Sam Healy said, "But it's blue and white, at least." It also hadbomb squad stenciled in large white letters on the side. And a cage, empty at the moment, that he explained was for the dogs that sniffed out explosives. "You were expecting…?"
"I don't know. High-tech stuff, like in the movies."
"Life is generally a lot lower-tech than Hollywood."
"True."
They drove out of Manhattan to the NYPD explosives disposal facility on Rodman's Neck in the Bronx.
"Oh, wow, check this place out. This is totally audacious."
It was essentially a junkyard without the junk. Her feet bounced up and down on the floorboards as they pulled through the gate in the chain-link fence, crowned with spirals of razor wire.
To their left was the police shooting range. Rune heard the short cracks from pistols. To their right were several small red sheds. "That's where we keep our own explosives," Healy explained.
"Your own?"
"Most of the time we don't dismantle devices. We bring them here and blow them up."

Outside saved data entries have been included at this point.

(** What the block routines leave alone. *)
Definition same s s' : Prop :=
  fs_sb s' = fs_sb s /\ icache s' = icache s /\ fs_cwd s' = fs_cwd s.

Lemma same_refl s : same s s.
Proof. done. Qed.

Lemma same_trans s1 s2 s3 : same s1 s2 -> same s2 s3 -> same s1 s3.
Proof. unfold same. intros (-> & -> & ->) (-> & -> & ->). done. Qed.

Lemma logged_size l D sz : tx_inv l D sz -> Z.of_nat (size D) = lh_n l.
Proof.
  intros Htx. rewrite (tx_dirty _ _ _ Htx), size_list_to_set by apply Htx.
  unfold logged. rewrite length_map, length_seq. pose proof (lok_n _ _ (tx_ok _ _ _ Htx)). lia.
Qed.

Lemma room_le D k j : room D k -> (j <= k)%nat -> room D j.
Proof. unfold room. intros [H ?] Hj. split; [lia | done]. Qed.

Lemma room_add D n k : room D (S k) -> room (D ∪ {[n]}) k.
Proof.
  intros [H1 H2]. split; [|done]. assert (size (D ∪ {[n]}) <= size D + 1)%nat.
  { rewrite size_union_alt. pose proof (subseteq_size ({[n]} ∖ D) ({[n]} : gset Z) ltac:(set_solver)) as Hs.
    rewrite size_singleton in Hs. lia. }
  lia.
Qed.

Lemma m_bread_ok s v D Hh n :
  frep s v D Hh -> n < dsize -> (forall i, Hh !! i <> Some n) -> (size D + size Hh < 30)%nat ->
  exists i s', m_bread 1 n s = Ok (i, s') /\ frep s' v D (<[i := n]> Hh) /\ Hh !! i = None /\ same s s'.
Proof.
  intros [R Htx Ho Hst Hls Hds] Hn Hnh Hcap.
  destruct (law_bread _ _ _ _ _ _ n R) as (i & c & Hr & R' & Hi & Hsz & _);
    [lia | done | right; rewrite law_cap; unfold NBUF; lia |].
  exists i, (fset_cache c s). unfold m_bread. rewrite Hr. split_and!; [done | | done | done].
  constructor; cbn; try done. congruence.
Qed.

Lemma m_data_ok s v D Hh i n : frep s v D Hh -> Hh !! i = Some n -> m_data i s = Ok (v n, s).
Proof.
  intros [R _ _ _ _ _] Hi. destruct (law_data _ _ _ _ _ _ _ _ R Hi) as [Hd _].
  unfold m_data, sr_gets. by rewrite Hd.
Qed.
Lemma iget_unique_entry_witness :
  let s := mkFs tt log0 (mkSb 0 0 0 0 0 0 0) (replicate NINODE inode0) 0 in
  exists ip s' x, iget 1 5 s = Ok (ip, s') /\ icache s' !! ip = Some x /\ i_inum x = 5.
Proof.
  intros s. destruct (iget_unique_entry s 1 5) as [(ip & s' & x & E & _ & Hx & _ & Hn & _)|[_ Hall]].
  - split.
    + intros i x Hi. apply lookup_replicate_1 in Hi as [-> _]. cbn. lia.
    + intros i j x y Hi _ Hx. apply lookup_replicate_1 in Hi as [-> _]. cbn in Hx. lia.
  - exists ip, s', x. split; [exact E|]. split; [exact Hx | exact Hn].
  - exfalso. destruct (Hall 0%nat inode0 eq_refl) as [_ H]. by apply H.
Defined.

(** ** Path names *)

(** The elements of a path: the maximal runs of bytes other than ['/']. *)
Fixpoint elements_aux (path cur : list Z) : list (list Z) :=
  match path with
  | [] => match cur with [] => [] | _ => [cur] end
  | c :: path' =>
      if c =? slash then match cur with [] => elements_aux path' [] | _ => cur :: elements_aux path' [] end
      else elements_aux path' (cur ++ [c])
  end.
Definition elements (path : list Z) : list (list Z) := elements_aux path [].

(** The name a field of [DIRSIZ] bytes holds: up to the first NUL. *)
Fixpoint until_nul (l : list Z) : list Z :=
  match l with
  | [] => []
  | c :: l' => if c =? 0 then [] else c :: until_nul l'
  end.
Definition field_of (name : list Z) : list Z := take (Z.to_nat DIRSIZ) (until_nul name).

Lemma until_nul_app l q : Forall (fun c => c <> 0) l -> until_nul (l ++ 0 :: q) = l.
Proof. induction 1 as [|a l Ha _ IH]; [done|]. cbn. rewrite (proj2 (Z.eqb_neq _ _)) by done. by rewrite IH. Qed.

Lemma until_nul_all l : Forall (fun c => c <> 0) l -> until_nul l = l.
Proof. induction 1 as [|a l Ha _ IH]; [done|]. cbn. rewrite (proj2 (Z.eqb_neq _ _)) by done. by rewrite IH. Qed.

Lemma elements_skip path : elements (skip_slashes path) = elements path.
Proof.
  unfold elements. induction path as [|c path IH]; [done|]. cbn.
  destruct (c =? slash) eqn:E; [done|]. cbn. by rewrite E.
Qed.

Lemma skip_slashes_head path c r : skip_slashes path = c :: r -> c <> slash.
Proof.
  induction path as [|x path IH]; [done|]. cbn. destruct (Z.eqb_spec x slash); [done|].
  intros [= <- _]. done.
Qed.

Lemma skip_slashes_length path : (length (skip_slashes path) <= length path)%nat.
Proof. induction path as [|x path IH]; [done|]. cbn. case_match; cbn; lia. Qed.

Lemma scan_elem_spec path e r :
  scan_elem path = (e, r) -> path = e ++ r /\ Forall (fun c => c <> slash) e /\
  (r = [] \/ exists r', r = slash :: r').
Proof.
  revert e r. induction path as [|c path IH]; intros e r; cbn.
  - intros [= <- <-]. split_and!; auto.
  - destruct (Z.eqb_spec c slash) as [->|Hc].
    + intros [= <- <-]. split_and!; eauto.
    + destruct (scan_elem path) as [e' r']. intros [= <- <-].
      destruct (IH e' r' eq_refl) as (-> & Hf & Hr). split_and!; [done | by constructor | done].
Qed.

Lemma elements_aux_run e path cur :
  Forall (fun c => c <> slash) e -> elements_aux (e ++ path) cur = elements_aux path (cur ++ e).
Proof.
  revert cur. induction e as [|c e IH]; intros cur He; [by rewrite app_nil_r|].
  apply Forall_cons in He as [Hc He]. cbn. rewrite (proj2 (Z.eqb_neq _ _)) by done.
  by rewrite IH, <-app_assoc by done.
Qed.

Lemma elements_cons e r : e <> [] -> Forall (fun c => c <> slash) e ->
  (r = [] \/ exists r', r = slash :: r') -> elements (e ++ r) = e :: elements r.
Proof.
  intros He Hf Hr. unfold elements. rewrite elements_aux_run by done. cbn [app].
  destruct e as [|c e]; [done|]. destruct Hr as [->|[r' ->]]; [done|]. cbn. done.
Qed.

(** Path elements.  [skipelem] returns NULL exactly when the path has no
    element left; otherwise it removes the first element and the slashes
    around it, so that the remaining path has the remaining elements and no
    leading slash and is strictly shorter (which is why the loop of [namex]
    ends), and leaves the element in the name field: its first 14 bytes, NUL
    terminated if it is shorter. *)
Lemma skipelem_correct path name :
  Forall (fun c => c <> 0) path -> length name = Z.to_nat DIRSIZ ->
  match skipelem path name with
  | None => elements path = []
  | Some (path', name') =>
      exists e, elements path = e :: elements path' /\ e <> [] /\
        length name' = Z.to_nat DIRSIZ /\ field_of name' = take (Z.to_nat DIRSIZ) e /\
        (length path' < length path)%nat /\ (forall c r, path' = c :: r -> c <> slash)
  end.
Proof.
  intros Hnz Hname. unfold skipelem. rewrite <-elements_skip.
  pose proof (skip_slashes_length path) as Hl. pose proof (skip_slashes_head path) as Hh.
  assert (Hnz' : Forall (fun c => c <> 0) (skip_slashes path)).
  { clear -Hnz. induction Hnz as [|c path Hc Hp IH]; [constructor|]. cbn. case_match; [done | by constructor]. }
  destruct (skip_slashes path) as [|c p] eqn:Ep; [done|].
  destruct (scan_elem (c :: p)) as [e r] eqn:Es. apply scan_elem_spec in Es as (Ecp & Hf & Hr).
  assert (He : e <> []).
  { intros ->. cbn in Ecp. destruct Hr as [->|[r' ->]]; [done|]. specialize (Hh c p eq_refl). by simplify_eq. }
  rewrite Ecp. exists e. rewrite elements_skip. rewrite Ecp in Hnz', Hl. apply Forall_app in Hnz' as [Hez _].
  rewrite length_app in Hl. destruct e as [|e0 e]; [done|].
  split_and!.
  - by apply elements_cons.
  - done.
  - destruct (Z.leb_spec DIRSIZ (Z.of_nat (length (e0 :: e)))) as [Hd|Hd].
    + rewrite splice_length; [done | lia |]. rewrite length_take. lia.
    + rewrite splice_length; [done | lia |]. rewrite length_app, Hname. cbn [length] in *. unfold DIRSIZ in *. lia.
  - unfold field_of. destruct (Z.leb_spec DIRSIZ (Z.of_nat (length (e0 :: e)))) as [Hd|Hd].
    + assert (Hlt : length (take (Z.to_nat DIRSIZ) (e0 :: e)) = Z.to_nat DIRSIZ).
      { rewrite length_take. lia. }
      unfold splice. change (Z.to_nat 0) with 0%nat. rewrite take_0, Hlt, drop_ge by lia. rewrite app_nil_r.
      cbn [app]. rewrite until_nul_all; [|by apply Forall_take]. by rewrite take_take, Nat.min_id.
    + unfold splice. change (Z.to_nat 0) with 0%nat. rewrite take_0. cbn [app].
      set (q := drop _ name). replace (e0 :: (e ++ [0]) ++ q) with ((e0 :: e) ++ 0 :: q).
      * by rewrite until_nul_app.
      * cbn. by rewrite <-app_assoc.
  - pose proof (skip_slashes_length r). cbn [length] in *. lia.
  - intros c' r' Hc'. by apply skip_slashes_head in Hc'.
Qed.

(* ===== verification/Kalloc.v ===== *)
(** The physical page allocator, [xv6/base/kalloc.c].

    The free list is linked through the free pages themselves, so the state is
    the kernel's memory and the head of the list.  The kernel's end address is
    a parameter (a symbol of the linker script).  The theorems relate the
    linked list to an abstract list of free pages. *)

From S2P Require Import Prelude CString.

Definition PGSIZE : Z := 4096.
Definition KERNBASE : Z := 0x80000000.
Definition PHYSTOP : Z := 0xE000000.
Definition V2P (a : Z) : Z := u32 (a - KERNBASE).
Definition P2V (a : Z) : Z := u32 (a + KERNBASE).
Definition PGROUNDUP (sz : Z) : Z := Z.land (u32 (sz + PGSIZE - 1)) (u32 (Z.lnot (PGSIZE - 1))).
Definition PGROUNDDOWN (a : Z) : Z := Z.land a (u32 (Z.lnot (PGSIZE - 1))).

Record kmem := mkKmem {
  use_lock : bool;
  freelist : Z;     (* 0 is NULL *)
  k_mem : mem
}.

(** The word at [a] of memory. *)
Definition load32 (m : mem) (a : Z) : Z :=
  m a + 2 ^ 8 * m (a + 1) + 2 ^ 16 * m (a + 2) + 2 ^ 24 * m (a + 3).

Section Kalloc.
Context (kend : Z).

Definition kfree (v : Z) (k : kmem) : result kmem :=
  if negb (v mod PGSIZE =? 0) || (v <? kend) || (PHYSTOP <=? V2P v) then Panic "kfree"
  else
    let m := memset (k_mem k) v 1 PGSIZE in
    (* r->next = kmem.freelist *)
    let m := store32 m v (freelist k) in
    Ok (mkKmem (use_lock k) v m).

Definition kalloc (k : kmem) : Z * kmem :=
  let r := freelist k in
  if r =? 0 then (r, k)
  else (r, mkKmem (use_lock k) (load32 (k_mem k) r) (k_mem k)).

Fixpoint freerange_loop (fuel : nat) (p vend : Z) (k : kmem) : result kmem :=
  match fuel with
  | O => Ok k
  | S f =>
      if p + PGSIZE <=? vend then
        k1 ← kfree p k; freerange_loop f (p + PGSIZE) vend k1
      else Ok k
  end.

Definition freerange (vstart vend : Z) (k : kmem) : result kmem :=
  freerange_loop (Z.to_nat ((vend - PGROUNDUP vstart) / PGSIZE + 1)) (PGROUNDUP vstart) vend k.

Definition kinit1 (vstart vend : Z) (k : kmem) : result kmem :=
  freerange vstart vend (mkKmem false (freelist k) (k_mem k)).

Definition kinit2 (vstart vend : Z) (k : kmem) : result kmem :=
  k1 ← freerange vstart vend k; Ok (mkKmem true (freelist k1) (k_mem k1)).

(** ** The abstract free list *)

(** A page the allocator accepts. *)
Definition page_ok (v : Z) : Prop :=
  v mod PGSIZE = 0 /\ kend <= v /\ V2P v < PHYSTOP /\ 0 < v /\ v + PGSIZE <= 2 ^ 32.

(** The pages [l] are linked from [p]. *)
Fixpoint linked (m : mem) (p : Z) (l : list Z) : Prop :=
  match l with
  | [] => p = 0
  | v :: l' => p = v /\ linked m (load32 m v) l'
  end.

Record free_pages (k : kmem) (l : list Z) : Prop := {
  fp_linked : linked (k_mem k) (freelist k) l;
  fp_pages : Forall page_ok l;
  fp_nodup : NoDup l;
  fp_bytes : mem_ok (k_mem k)
}.

(** ** Lemmas *)

Lemma load32_ext m m' a : (forall x, a <= x < a + 4 -> m' x = m x) -> load32 m' a = load32 m a.
Proof. intros H. unfold load32. rewrite !H by lia. done. Qed.

Lemma linked_ext m m' p l :
  (forall v, v ∈ l -> load32 m' v = load32 m v) -> linked m p l -> linked m' p l.
Proof.
  revert p. induction l as [|v l IH]; intros p H; [done|]. cbn. intros [-> Hl].
  split; [done|]. rewrite H by apply list_elem_of_here. apply IH; [|done].
  intros w Hw. apply H. by apply list_elem_of_further.
Qed.

Lemma store32_out m a w x : x < a \/ a + 4 <= x -> store32 m a w x = m x.
Proof. intros Hx. unfold store32. mset_simp. done. Qed.

Lemma load32_store32 m a w : 0 <= w < 2 ^ 32 -> load32 (store32 m a w) a = w.
Proof.
  intros Hw. unfold load32, store32. mset_simp. unfold u8. rewrite !Z.shiftr_div_pow2 by lia. zlia.
Qed.

(** Two pages are equal or do not overlap. *)
Lemma pages_apart v w : page_ok v -> page_ok w -> v <> w -> v + PGSIZE <= w \/ w + PGSIZE <= v.
Proof. intros [Hv _] [Hw _] Hne. unfold PGSIZE in *. zlia. Qed.

(** A store outside the free pages leaves the free list alone. *)
Lemma free_pages_store k l m' :
  free_pages k l -> mem_ok m' ->
  (forall v x, v ∈ l -> v <= x < v + PGSIZE -> m' x = k_mem k x) ->
  free_pages (mkKmem (use_lock k) (freelist k) m') l.
Proof.
  intros [Hl Hp Hn Hb] Hm Hx. constructor; cbn; [|done..].
  eapply linked_ext; [|exact Hl]. intros v Hv. apply load32_ext. intros x Hvx. apply (Hx v); [done|].
  unfold PGSIZE. lia.
Qed.

Lemma kfree_ok k l v :
  free_pages k l -> page_ok v -> v ∉ l ->
  exists k', kfree v k = Ok k' /\ free_pages k' (v :: l) /\ use_lock k' = use_lock k /\
    (forall x, ~ (v <= x < v + PGSIZE) -> k_mem k' x = k_mem k x) /\
    (forall x, v + 4 <= x < v + PGSIZE -> k_mem k' x = 1).
Proof.
  intros [Hl Hp Hn Hb] Hv Hni. pose proof Hv as (Hv1 & Hv2 & Hv3 & Hv4 & Hv5). unfold kfree.
  rewrite (proj2 (Z.eqb_eq _ _) Hv1), (proj2 (Z.ltb_ge _ _) Hv2), (proj2 (Z.leb_gt _ _) Hv3). cbn [negb orb].
  assert (Hout : forall x, ~ (v <= x < v + PGSIZE) ->
    store32 (memset (k_mem k) v 1 PGSIZE) v (freelist k) x = k_mem k x).
  { intros x Hx. unfold PGSIZE in *. rewrite store32_out, memset_at by lia. case_within; done || lia. }
  assert (Hin : forall x, v + 4 <= x < v + PGSIZE ->
    store32 (memset (k_mem k) v 1 PGSIZE) v (freelist k) x = 1).
  { intros x Hx. unfold PGSIZE in *. rewrite store32_out, memset_at by lia. case_within; done || lia. }
  eexists. split; [done|]. split; [|done]. constructor; cbn [k_mem freelist].
  - cbn. split; [done|]. rewrite load32_store32.
    + eapply linked_ext; [|exact Hl]. intros w Hw. apply load32_ext. intros x Hx. apply Hout.
      rewrite Forall_forall in Hp. destruct (pages_apart v w Hv (Hp w Hw)); [by intros -> | |]; unfold PGSIZE in *; lia.
    + destruct l as [|w l]; cbn in Hl; [lia|]. destruct Hl as [-> _].
      apply Forall_cons in Hp as [Hw _]. destruct Hw as (_ & _ & _ & ? & ?). unfold PGSIZE in *. lia.
  - by constructor.
  - by apply list.NoDup_cons.
  - intros x. unfold store32, mset.
    repeat case_match; try apply u8_range. rewrite memset_at. case_match; [apply u8_range | apply Hb].
Qed.

Lemma kalloc_ok k l :
  free_pages k l ->
  match l with
  | [] => kalloc k = (0, k)
  | v :: l' => exists k', kalloc k = (v, k') /\ free_pages k' l' /\ k_mem k' = k_mem k /\ use_lock k' = use_lock k
  end.
Proof.
  intros [Hl Hp Hn Hb]. unfold kalloc. destruct l as [|v l]; cbn in Hl.
  - by rewrite Hl.
  - destruct Hl as [-> Hl]. apply Forall_cons in Hp as [Hv Hp]. apply list.NoDup_cons in Hn as [_ Hn].
    rewrite (proj2 (Z.eqb_neq v 0)) by (destruct Hv as (_ & _ & _ & ? & _); lia).
    eexists. split_and!; [done | by constructor | done | done].
Qed.

(** The whole pages of [p .. vend), [p] page aligned. *)
Definition pages_of (p vend : Z) : list Z :=
  map (fun i => p + i * PGSIZE) (seqZ 0 ((vend - p) / PGSIZE)).

Lemma pages_of_cons p vend : p + PGSIZE <= vend -> pages_of p vend = p :: pages_of (p + PGSIZE) vend.
Proof.
  intros H. unfold pages_of, PGSIZE in *.
  replace ((vend - (p + 4096)) / 4096) with (Z.pred ((vend - p) / 4096)) by zlia.
  rewrite seqZ_cons by zlia. cbn [map]. f_equal; [lia|].
  change (Z.succ 0) with (1 + 0). rewrite <-(fmap_add_seqZ 1 0). change (fmap (M := list)) with (@map Z Z). rewrite map_map.
  apply map_ext. intros i. lia.
Qed.

Lemma pages_of_nil p vend : vend < p + PGSIZE -> pages_of p vend = [].
Proof. intros H. unfold pages_of, PGSIZE in *. by rewrite seqZ_nil by zlia. Qed.

Lemma freerange_loop_ok fuel k l p vend :
  free_pages k l -> (vend - p) / PGSIZE < Z.of_nat fuel -> Forall page_ok (pages_of p vend) ->
  (forall v, v ∈ pages_of p vend -> v ∉ l) ->
  exists k', freerange_loop fuel p vend k = Ok k' /\ free_pages k' (reverse (pages_of p vend) ++ l) /\
    use_lock k' = use_lock k /\
    (forall x, x < p \/ vend <= x -> k_mem k' x = k_mem k x).
Proof.
  revert k l p. induction fuel as [|f IH]; intros k l p Hk Hf Hp Hd.
  - exists k. rewrite pages_of_nil by (unfold PGSIZE in *; zlia). done.
  - cbn [freerange_loop]. destruct (Z.leb_spec (p + PGSIZE) vend) as [Hle|Hgt].
    2:{ exists k. by rewrite pages_of_nil by done. }
    rewrite pages_of_cons in Hp, Hd |- * by done. apply Forall_cons in Hp as [Hpp Hp].
    destruct (kfree_ok k l p Hk Hpp (Hd p ltac:(apply list_elem_of_here))) as (k1 & E1 & F1 & U1 & O1 & _).
    rewrite E1. cbn [mbind result_bind].
    destruct (IH k1 (p :: l) (p + PGSIZE)) as (k2 & E2 & F2 & U2 & O2); [done | unfold PGSIZE in *; zlia | done | |].
    { intros v Hv Hin. apply elem_of_cons in Hin as [->|Hin].
      - unfold pages_of in Hv. apply list_elem_of_fmap in Hv as (i & Hi & Hv). apply elem_of_seqZ in Hv. unfold PGSIZE in *. lia.
      - apply (Hd v); [by apply list_elem_of_further | done]. }
    exists k2. rewrite reverse_cons, <-app_assoc. split_and!; [done | done | congruence |].
    intros x Hx. rewrite O2, O1; [done | unfold PGSIZE in *; lia | unfold PGSIZE in *; lia].
Qed.

(** C32: the page allocator implements a set of free pages.  Freeing a page
    that is not free adds it (and fills it with junk), allocating removes and
    returns a free page, or returns 0 when there is none, without touching any
    memory; the free list survives every store outside the free pages, and an
    address that is not a page of the allocator makes [kfree] panic. *)
Theorem kalloc_free_list k l :
  free_pages k l ->
  (forall v, page_ok v -> v ∉ l ->
     exists k', kfree v k = Ok k' /\ free_pages k' (v :: l) /\
       (forall x, ~ (v <= x < v + PGSIZE) -> k_mem k' x = k_mem k x) /\
       exists k'', kalloc k' = (v, k'') /\ free_pages k'' l) /\
  (forall v, ~ page_ok v -> 0 < v -> v + PGSIZE <= 2 ^ 32 -> kfree v k = Panic "kfree") /\
  (match kalloc k with
   | (r, k') => if r =? 0 then l = [] /\ k' = k
                else r ∈ l /\ page_ok r /\ (exists l', l ≡ₚ r :: l' /\ free_pages k' l') /\ k_mem k' = k_mem k
   end) /\
  (forall m', mem_ok m' -> (forall v x, v ∈ l -> v <= x < v + PGSIZE -> m' x = k_mem k x) ->
     free_pages (mkKmem (use_lock k) (freelist k) m') l).
Proof.
  intros Hk. split_and!.
  - intros v Hv Hni. destruct (kfree_ok k l v Hk Hv Hni) as (k' & E & F & _ & O & _).
    exists k'. split_and!; [done..|]. destruct (kalloc_ok k' (v :: l) F) as (k'' & E2 & F2 & _). eauto.
  - intros v Hv H0 H1. unfold kfree. case_match eqn:E; [done|]. exfalso. apply Hv.
    apply orb_false_elim in E as [E E3]. apply orb_false_elim in E as [E1 E2].
    apply negb_false_iff, Z.eqb_eq in E1. apply Z.ltb_ge in E2. apply Z.leb_gt in E3. by split_and!.
  - pose proof (kalloc_ok k l Hk) as H. destruct l as [|v l].
    + rewrite H. done.
    + destruct H as (k' & -> & F & Hm & _). pose proof (fp_pages _ _ Hk) as Hp. apply Forall_cons in Hp as [Hv _].
      rewrite (proj2 (Z.eqb_neq v 0)) by (destruct Hv as (_ & _ & _ & ? & _); lia).
      split_and!; [apply list_elem_of_here | done | by exists l | done].
  - intros m'. by apply free_pages_store.
Qed.

(** [freerange] puts exactly the whole pages of the range on the free
    list, in one pass that terminates, and changes no byte outside them. *)
Lemma freerange_frees_pages k l vstart vend :
  let p := PGROUNDUP vstart in
  free_pages k l -> Forall page_ok (pages_of p vend) -> (forall v, v ∈ pages_of p vend -> v ∉ l) ->
  exists k', freerange vstart vend k = Ok k' /\ free_pages k' (reverse (pages_of p vend) ++ l) /\
    (forall x, x < p \/ vend <= x -> k_mem k' x = k_mem k x).
Proof.
  intros p Hk Hp Hd. unfold freerange. fold p.
  destruct (freerange_loop_ok (Z.to_nat ((vend - p) / PGSIZE + 1)) k l p vend) as (k' & E & F & _ & O); [done | lia | done | done |].
  eauto.
Qed.
End Kalloc.

(** Three pages from 0x80400000, with the kernel ending just below. *)
Definition kmem0 : kmem := mkKmem false 0 (fun _ => 0).

Lemma kmem0_free kend : free_pages kend kmem0 [].
Proof. constructor; [done | constructor | constructor |]. intros a. unfold is_byte. cbn. lia. Defined.

Lemma kalloc_free_list_witness :
  exists k', kfree 0x803ff123 0x80400000 kmem0 = Ok k' /\ exists k'', kalloc k' = (0x80400000, k'').
Proof.
  destruct (kalloc_free_list 0x803ff123 kmem0 [] (kmem0_free _)) as [H _].
  destruct (H 0x80400000) as (k' & E & _ & _ & k'' & E2 & _).
  - split_and!; try reflexivity; vm_compute; congruence.
  - apply not_elem_of_nil.
  - exists k'. split; [exact E|]. exists k''. exact E2.
Defined.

Rune picked up her camera and battery pack from the backseat. There was a green jumpsuit there. She hadn't noticed it before. She tried to pick it up. It was very heavy. The helmet had a green tube, probably for ventilation, coming out of the top and hanging down the back. It looked just like an alien's head.
"Wow, what's that?"
"Bomb suit. Kevlar panels in fireproof cloth."
"Is that what you wear when you disarm bombs?"
"You don't call them bombs."
"No?"
"They're lEDs. Improvised explosive devices. The Department's a lot like the military. We use initials a lot."
They walked into a low cinder-block building that reeked of city government budget. A single, overworked air conditioner groaned in the corner. Healy nodded at a couple uniformed officers. He carried a blue zipper bag.
She glanced at a poster. rules for boiling dynamite.
There were dozens of others, all with bullet points of procedures on them. The clinical language was chilling.
In the event of consciousness after a detonation, attempt to retrieve any severed body parts…
Jesus…
He noticed what she was reading and, maybe to distract her from the gruesome details, asked, "Hey, want to hear the basic lecture on explosive ordnance disposal?"
She looked away from the section on improvising tourniquets and said, "I guess."
"There are only two goals in dealing with explosives. First, to avoid human injury. Destroy or disarm by remote if at all possible. Goal number two is to avoid injury to property. Most of our work involves investigating suspicious packages and sweeps of consulates and airports and abortion clinics. Things like that."
"You make it sound, I don't know, routine."
"Most of it is. But we also got odd jobs, like a couple weeks ago-some kid buys a sixty-millimeter mortar shell from an army-navy store in Brooklyn and takes it home. He and his brother're in the backyard playing catch with it. Supposed to be a dummy-all the powder drained out. Only the kid's father was in Nam and he thinks it looks funny. Takes it to the local precinct station. Turns out it was live."